[[ Data for this task, beginning ]]
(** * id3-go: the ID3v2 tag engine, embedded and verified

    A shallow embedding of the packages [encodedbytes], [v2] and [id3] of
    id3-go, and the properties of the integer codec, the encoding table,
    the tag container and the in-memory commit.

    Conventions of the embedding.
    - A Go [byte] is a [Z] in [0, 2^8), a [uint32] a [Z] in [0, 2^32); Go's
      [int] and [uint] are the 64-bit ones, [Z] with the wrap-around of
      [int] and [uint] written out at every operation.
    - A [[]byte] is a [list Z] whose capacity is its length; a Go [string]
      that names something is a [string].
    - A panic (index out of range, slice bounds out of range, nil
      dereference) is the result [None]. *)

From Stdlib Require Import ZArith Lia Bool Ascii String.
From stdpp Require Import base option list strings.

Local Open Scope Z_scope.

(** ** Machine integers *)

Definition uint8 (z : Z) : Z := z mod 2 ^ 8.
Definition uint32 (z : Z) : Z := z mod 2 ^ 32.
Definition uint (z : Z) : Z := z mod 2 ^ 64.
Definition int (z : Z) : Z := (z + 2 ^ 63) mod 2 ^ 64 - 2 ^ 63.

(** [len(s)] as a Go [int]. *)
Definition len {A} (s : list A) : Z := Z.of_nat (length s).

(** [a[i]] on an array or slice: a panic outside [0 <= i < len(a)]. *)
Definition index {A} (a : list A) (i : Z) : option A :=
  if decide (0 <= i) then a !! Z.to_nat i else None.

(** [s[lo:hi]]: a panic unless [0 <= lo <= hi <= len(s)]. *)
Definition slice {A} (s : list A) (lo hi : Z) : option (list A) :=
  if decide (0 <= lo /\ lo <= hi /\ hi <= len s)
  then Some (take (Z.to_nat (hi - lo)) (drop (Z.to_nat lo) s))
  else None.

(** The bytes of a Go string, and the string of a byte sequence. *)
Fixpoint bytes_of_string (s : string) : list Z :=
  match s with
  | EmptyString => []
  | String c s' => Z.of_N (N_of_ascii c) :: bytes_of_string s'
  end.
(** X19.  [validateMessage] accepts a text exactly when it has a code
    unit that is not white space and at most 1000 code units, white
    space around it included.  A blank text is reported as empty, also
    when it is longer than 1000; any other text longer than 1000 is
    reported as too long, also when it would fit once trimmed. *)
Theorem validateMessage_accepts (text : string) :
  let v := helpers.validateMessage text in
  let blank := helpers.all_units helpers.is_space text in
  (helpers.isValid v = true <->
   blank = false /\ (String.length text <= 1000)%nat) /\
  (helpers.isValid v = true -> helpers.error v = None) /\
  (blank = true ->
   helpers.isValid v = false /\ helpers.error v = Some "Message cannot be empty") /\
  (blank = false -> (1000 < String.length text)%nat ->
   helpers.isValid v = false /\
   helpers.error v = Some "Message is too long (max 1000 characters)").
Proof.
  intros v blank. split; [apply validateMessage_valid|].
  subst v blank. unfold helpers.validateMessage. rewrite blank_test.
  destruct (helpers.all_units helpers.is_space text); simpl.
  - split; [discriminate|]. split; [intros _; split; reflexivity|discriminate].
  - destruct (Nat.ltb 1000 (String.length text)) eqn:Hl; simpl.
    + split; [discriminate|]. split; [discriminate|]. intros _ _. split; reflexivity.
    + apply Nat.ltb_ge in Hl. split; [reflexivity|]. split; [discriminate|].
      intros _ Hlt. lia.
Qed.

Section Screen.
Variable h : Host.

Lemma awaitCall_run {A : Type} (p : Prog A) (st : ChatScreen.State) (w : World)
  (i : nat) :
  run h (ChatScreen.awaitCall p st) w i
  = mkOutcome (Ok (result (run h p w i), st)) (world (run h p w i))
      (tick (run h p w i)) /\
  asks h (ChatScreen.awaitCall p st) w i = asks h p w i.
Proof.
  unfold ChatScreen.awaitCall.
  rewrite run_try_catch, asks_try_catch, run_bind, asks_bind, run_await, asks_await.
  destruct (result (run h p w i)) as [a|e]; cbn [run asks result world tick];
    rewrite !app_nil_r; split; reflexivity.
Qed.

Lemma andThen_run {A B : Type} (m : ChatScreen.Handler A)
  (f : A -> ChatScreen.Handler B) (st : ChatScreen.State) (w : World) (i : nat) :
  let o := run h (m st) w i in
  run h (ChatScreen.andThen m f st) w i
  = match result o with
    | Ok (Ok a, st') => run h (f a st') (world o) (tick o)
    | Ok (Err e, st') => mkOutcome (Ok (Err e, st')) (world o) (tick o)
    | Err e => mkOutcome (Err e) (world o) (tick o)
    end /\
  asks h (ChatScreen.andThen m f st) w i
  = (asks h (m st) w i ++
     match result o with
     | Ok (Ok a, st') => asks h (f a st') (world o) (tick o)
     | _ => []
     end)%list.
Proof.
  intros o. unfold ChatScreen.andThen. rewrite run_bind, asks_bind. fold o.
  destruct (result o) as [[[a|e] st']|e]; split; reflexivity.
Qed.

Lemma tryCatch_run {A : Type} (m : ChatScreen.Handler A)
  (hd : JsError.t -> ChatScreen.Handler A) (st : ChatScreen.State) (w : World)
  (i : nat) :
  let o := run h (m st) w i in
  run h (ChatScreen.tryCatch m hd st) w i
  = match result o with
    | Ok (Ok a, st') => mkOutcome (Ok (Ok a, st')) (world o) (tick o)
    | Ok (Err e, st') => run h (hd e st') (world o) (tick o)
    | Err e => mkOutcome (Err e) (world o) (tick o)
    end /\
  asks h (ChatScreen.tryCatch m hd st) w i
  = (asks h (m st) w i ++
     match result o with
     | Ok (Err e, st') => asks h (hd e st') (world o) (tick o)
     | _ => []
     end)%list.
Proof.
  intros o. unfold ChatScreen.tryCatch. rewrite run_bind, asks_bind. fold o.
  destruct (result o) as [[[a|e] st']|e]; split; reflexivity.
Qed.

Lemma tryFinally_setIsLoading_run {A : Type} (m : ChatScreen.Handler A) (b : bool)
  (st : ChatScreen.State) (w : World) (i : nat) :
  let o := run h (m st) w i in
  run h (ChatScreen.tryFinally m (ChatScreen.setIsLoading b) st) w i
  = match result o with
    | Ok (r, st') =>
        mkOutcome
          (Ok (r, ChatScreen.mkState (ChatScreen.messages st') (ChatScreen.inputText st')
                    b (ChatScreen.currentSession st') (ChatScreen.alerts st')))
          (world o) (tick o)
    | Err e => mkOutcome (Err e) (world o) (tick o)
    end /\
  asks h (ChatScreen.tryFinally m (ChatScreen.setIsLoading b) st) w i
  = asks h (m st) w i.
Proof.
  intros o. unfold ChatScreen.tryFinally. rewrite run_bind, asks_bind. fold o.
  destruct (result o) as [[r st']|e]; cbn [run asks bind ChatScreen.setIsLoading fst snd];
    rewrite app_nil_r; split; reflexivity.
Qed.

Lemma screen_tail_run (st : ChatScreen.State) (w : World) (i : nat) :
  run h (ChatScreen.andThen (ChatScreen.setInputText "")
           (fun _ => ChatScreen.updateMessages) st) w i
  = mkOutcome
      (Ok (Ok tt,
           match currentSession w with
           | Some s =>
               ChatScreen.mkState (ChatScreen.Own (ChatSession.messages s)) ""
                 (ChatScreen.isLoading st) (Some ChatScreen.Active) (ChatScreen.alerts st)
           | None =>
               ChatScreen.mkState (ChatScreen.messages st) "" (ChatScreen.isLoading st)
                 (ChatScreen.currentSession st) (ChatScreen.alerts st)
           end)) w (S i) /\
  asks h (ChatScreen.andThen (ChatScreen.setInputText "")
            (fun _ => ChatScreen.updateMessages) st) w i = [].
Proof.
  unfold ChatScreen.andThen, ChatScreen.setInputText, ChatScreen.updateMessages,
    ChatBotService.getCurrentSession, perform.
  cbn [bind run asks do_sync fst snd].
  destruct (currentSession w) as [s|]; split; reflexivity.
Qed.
[[ Data for this task, end ]]
[[ Data for this task, beginning ]]
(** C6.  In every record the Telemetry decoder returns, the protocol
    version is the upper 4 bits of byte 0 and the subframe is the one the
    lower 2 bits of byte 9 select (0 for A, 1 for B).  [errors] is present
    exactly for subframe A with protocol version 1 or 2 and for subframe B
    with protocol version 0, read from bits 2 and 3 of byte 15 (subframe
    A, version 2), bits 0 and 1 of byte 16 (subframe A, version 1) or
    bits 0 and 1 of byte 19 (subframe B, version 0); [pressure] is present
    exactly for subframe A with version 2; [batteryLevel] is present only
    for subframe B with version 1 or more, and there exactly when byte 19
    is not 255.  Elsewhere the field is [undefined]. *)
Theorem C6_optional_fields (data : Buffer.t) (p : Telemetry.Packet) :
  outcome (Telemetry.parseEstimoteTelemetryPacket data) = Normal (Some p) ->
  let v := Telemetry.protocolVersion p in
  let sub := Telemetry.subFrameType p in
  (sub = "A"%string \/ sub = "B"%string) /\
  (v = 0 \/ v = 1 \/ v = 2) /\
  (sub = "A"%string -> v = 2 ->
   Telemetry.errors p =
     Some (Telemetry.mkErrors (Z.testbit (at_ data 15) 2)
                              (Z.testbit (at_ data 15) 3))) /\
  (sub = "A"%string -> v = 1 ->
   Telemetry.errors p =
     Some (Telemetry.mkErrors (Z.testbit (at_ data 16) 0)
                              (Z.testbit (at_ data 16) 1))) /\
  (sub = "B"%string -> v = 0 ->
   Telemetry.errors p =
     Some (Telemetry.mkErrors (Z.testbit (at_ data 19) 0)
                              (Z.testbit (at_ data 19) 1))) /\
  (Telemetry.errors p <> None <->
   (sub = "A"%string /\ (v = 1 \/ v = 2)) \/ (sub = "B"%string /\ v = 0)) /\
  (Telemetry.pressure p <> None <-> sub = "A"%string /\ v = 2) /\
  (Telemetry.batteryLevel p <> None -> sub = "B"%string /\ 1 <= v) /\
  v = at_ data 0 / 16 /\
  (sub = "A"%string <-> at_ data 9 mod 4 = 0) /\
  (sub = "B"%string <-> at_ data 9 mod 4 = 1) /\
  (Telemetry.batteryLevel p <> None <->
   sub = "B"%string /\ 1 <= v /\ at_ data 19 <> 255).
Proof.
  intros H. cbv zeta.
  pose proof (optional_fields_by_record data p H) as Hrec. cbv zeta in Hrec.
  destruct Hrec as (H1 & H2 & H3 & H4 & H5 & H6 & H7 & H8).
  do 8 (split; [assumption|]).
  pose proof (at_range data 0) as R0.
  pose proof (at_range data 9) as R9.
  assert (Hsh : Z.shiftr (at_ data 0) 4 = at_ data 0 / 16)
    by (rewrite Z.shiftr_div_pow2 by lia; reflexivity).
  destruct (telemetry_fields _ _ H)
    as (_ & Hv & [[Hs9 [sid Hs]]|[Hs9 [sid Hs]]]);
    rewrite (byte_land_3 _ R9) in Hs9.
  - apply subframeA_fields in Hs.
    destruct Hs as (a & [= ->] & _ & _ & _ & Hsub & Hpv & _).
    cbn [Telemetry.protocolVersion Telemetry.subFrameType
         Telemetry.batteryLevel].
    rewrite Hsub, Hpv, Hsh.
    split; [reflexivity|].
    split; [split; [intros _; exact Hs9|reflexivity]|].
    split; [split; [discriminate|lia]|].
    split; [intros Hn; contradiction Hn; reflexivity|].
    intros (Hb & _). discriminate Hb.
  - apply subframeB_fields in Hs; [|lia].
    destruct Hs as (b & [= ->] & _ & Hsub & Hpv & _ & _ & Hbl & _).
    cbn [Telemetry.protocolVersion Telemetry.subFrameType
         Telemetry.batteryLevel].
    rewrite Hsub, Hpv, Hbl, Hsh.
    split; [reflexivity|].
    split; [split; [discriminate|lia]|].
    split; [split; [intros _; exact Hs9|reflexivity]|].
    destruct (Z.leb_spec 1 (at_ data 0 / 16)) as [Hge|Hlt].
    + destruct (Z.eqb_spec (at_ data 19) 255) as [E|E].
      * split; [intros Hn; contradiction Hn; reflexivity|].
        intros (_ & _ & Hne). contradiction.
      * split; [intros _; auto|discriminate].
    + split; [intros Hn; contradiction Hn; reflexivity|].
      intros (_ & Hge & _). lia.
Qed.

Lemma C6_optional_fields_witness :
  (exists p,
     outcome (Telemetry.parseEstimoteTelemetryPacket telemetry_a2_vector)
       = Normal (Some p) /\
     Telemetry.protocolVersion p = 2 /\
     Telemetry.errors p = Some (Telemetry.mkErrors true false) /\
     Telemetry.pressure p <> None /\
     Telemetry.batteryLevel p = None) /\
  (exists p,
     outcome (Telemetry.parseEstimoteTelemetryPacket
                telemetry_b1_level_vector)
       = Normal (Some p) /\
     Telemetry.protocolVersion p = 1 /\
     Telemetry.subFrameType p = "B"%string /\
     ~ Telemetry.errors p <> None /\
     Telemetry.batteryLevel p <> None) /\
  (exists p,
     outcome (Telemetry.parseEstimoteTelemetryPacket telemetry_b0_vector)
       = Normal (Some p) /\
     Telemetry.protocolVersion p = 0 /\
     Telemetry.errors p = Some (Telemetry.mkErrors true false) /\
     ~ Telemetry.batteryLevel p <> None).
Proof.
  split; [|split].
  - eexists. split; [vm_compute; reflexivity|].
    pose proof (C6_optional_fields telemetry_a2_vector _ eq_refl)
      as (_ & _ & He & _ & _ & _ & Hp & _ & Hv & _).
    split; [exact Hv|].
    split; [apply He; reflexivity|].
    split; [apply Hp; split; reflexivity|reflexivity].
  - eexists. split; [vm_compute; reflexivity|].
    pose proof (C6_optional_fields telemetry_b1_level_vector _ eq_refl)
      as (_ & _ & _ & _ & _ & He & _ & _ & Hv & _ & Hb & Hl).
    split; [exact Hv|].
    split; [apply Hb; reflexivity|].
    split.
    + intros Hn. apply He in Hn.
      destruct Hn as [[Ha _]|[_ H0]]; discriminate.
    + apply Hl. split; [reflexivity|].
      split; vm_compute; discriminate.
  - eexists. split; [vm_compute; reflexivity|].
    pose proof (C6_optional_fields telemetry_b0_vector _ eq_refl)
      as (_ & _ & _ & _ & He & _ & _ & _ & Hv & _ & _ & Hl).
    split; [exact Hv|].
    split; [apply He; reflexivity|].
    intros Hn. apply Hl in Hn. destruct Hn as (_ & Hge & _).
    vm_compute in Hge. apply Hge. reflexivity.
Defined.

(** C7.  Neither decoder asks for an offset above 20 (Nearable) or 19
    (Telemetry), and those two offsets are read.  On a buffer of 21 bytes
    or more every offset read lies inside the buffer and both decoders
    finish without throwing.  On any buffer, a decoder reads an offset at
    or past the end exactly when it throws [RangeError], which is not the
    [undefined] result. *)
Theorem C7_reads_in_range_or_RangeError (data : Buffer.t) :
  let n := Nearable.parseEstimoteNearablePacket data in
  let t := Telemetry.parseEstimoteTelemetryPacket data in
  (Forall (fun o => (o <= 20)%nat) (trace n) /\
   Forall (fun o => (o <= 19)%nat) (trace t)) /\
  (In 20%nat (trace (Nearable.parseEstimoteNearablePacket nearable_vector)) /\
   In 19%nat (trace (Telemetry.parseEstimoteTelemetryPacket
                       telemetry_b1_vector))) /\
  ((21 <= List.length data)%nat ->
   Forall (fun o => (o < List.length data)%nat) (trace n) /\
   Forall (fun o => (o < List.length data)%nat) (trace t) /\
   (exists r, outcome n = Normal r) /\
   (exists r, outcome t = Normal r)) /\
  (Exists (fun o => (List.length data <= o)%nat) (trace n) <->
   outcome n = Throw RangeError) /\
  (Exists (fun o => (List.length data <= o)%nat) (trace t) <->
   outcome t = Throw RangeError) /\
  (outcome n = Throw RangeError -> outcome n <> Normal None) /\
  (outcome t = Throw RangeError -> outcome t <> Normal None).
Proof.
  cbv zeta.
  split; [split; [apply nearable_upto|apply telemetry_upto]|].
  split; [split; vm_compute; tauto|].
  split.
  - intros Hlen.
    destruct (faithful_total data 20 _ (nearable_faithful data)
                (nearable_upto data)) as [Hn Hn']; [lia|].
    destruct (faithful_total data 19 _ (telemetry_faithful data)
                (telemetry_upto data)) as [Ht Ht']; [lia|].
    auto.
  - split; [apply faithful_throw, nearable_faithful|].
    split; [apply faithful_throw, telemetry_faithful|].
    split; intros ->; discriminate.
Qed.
[[ Data for this task, end ]]
:: What is needed ::
There is a run of lines above from the one with "(** * id3-go: the" to the one with "Definition uint8 (z : Z) : Z := z mod 2 ^ 8."; print exactly that run, both ends included, and nothing else.

:: Response area ::
(** * id3-go: the ID3v2 tag engine, embedded and verified

    A shallow embedding of the packages [encodedbytes], [v2] and [id3] of
    id3-go, and the properties of the integer codec, the encoding table,
    the tag container and the in-memory commit.

    Conventions of the embedding.
    - A Go [byte] is a [Z] in [0, 2^8), a [uint32] a [Z] in [0, 2^32); Go's
      [int] and [uint] are the 64-bit ones, [Z] with the wrap-around of
      [int] and [uint] written out at every operation.
    - A [[]byte] is a [list Z] whose capacity is its length; a Go [string]
      that names something is a [string].
    - A panic (index out of range, slice bounds out of range, nil
      dereference) is the result [None]. *)

From Stdlib Require Import ZArith Lia Bool Ascii String.
From stdpp Require Import base option list strings.

Local Open Scope Z_scope.

(** ** Machine integers *)

Definition uint8 (z : Z) : Z := z mod 2 ^ 8.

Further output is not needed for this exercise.